* **Source records**
(** ** C3: unsupported algorithm names *)

(** C3: when the upper-cased name a run asks for is not one the script's
    factory lists, the process exits without having opened the video
    source or touched the output file: no capture call, no [open], the
    disk as it was. *)
Theorem unsupported_name_exits_first (s : Script) (env : Env) (d : option string) :
  ~ In (str_upper env (requested s)) (enumerated s) ->
  exited (run s env (boot d)) = true
  /\ existsb is_capture (calls (snd (run s env (boot d)))) = false
  /\ existsb is_open (calls (snd (run s env (boot d)))) = false
  /\ disk (snd (run s env (boot d))) = d.
Proof.
  intros H. apply not_enumerated_null with (env := env) in H.
  destruct (null_handle_exits s env d H) as (Hx & Hp & Hd).
  repeat split; try assumption; now apply only_prints.
Qed.

Lemma unsupported_name_exits_first_witness :
  exited (run (KCF_py (KCF.mkConfig "bear.mp4" "tracking_data.txt" "csrt")) demo
              (boot (Some "kept"))) = true
  /\ disk (snd (run (KCF_py (KCF.mkConfig "bear.mp4" "tracking_data.txt" "csrt")) demo
                    (boot (Some "kept")))) = Some "kept".
Proof.
  assert (H : ~ In (str_upper demo
                      (requested (KCF_py (KCF.mkConfig "bear.mp4" "tracking_data.txt" "csrt"))))
                (enumerated (KCF_py (KCF.mkConfig "bear.mp4" "tracking_data.txt" "csrt")))).
  { cbn. intros [E|[]]. discriminate E. }
  split.
  - exact (proj1 (unsupported_name_exits_first _ demo (Some "kept") H)).
  - exact (proj2 (proj2 (proj2 (unsupported_name_exits_first _ demo (Some "kept") H)))).
Defined.

(** ** C4: a source that cannot be opened *)

(** C4: when the source does not open, the process exits; the output
    file is not opened and stays as it was, and the tracker's [init] is
    never called. *)
Theorem unopened_source_exits (s : Script) (env : Env) (d : option string) :
  opens env = false ->
  exited (run s env (boot d)) = true
  /\ existsb is_open (calls (snd (run s env (boot d)))) = false
  /\ disk (snd (run s env (boot d))) = d
  /\ existsb is_init (calls (snd (run s env (boot d)))) = false.
Proof.
  destruct s as [cfg|cfg].
  - split_run; intros; try discriminate; repeat split; reflexivity.
  - split_run; intros; try discriminate; repeat split; reflexivity.
Qed.

Lemma unopened_source_exits_witness :
  exited (run (ALL_py ALL.config) closed_source (boot None)) = true
  /\ existsb is_open (calls (snd (run (ALL_py ALL.config) closed_source (boot None)))) = false
  /\ disk (snd (run (ALL_py ALL.config) closed_source (boot None))) = None
  /\ existsb is_init (calls (snd (run (ALL_py ALL.config) closed_source (boot None)))) = false.
Proof.
  exact (unopened_source_exits (ALL_py ALL.config) closed_source None eq_refl).
Defined.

* **PROBLEM REQUIREMENTS**
Go through the entries above and pull out each line with "disk" in it.

* **ANSWER TO THIS TASK**
    disk as it was. *)
  /\ disk (snd (run s env (boot d))) = d.
  /\ disk (snd (run (KCF_py (KCF.mkConfig "bear.mp4" "tracking_data.txt" "csrt")) demo
  /\ disk (snd (run s env (boot d))) = d
  /\ disk (snd (run (ALL_py ALL.config) closed_source (boot None))) = None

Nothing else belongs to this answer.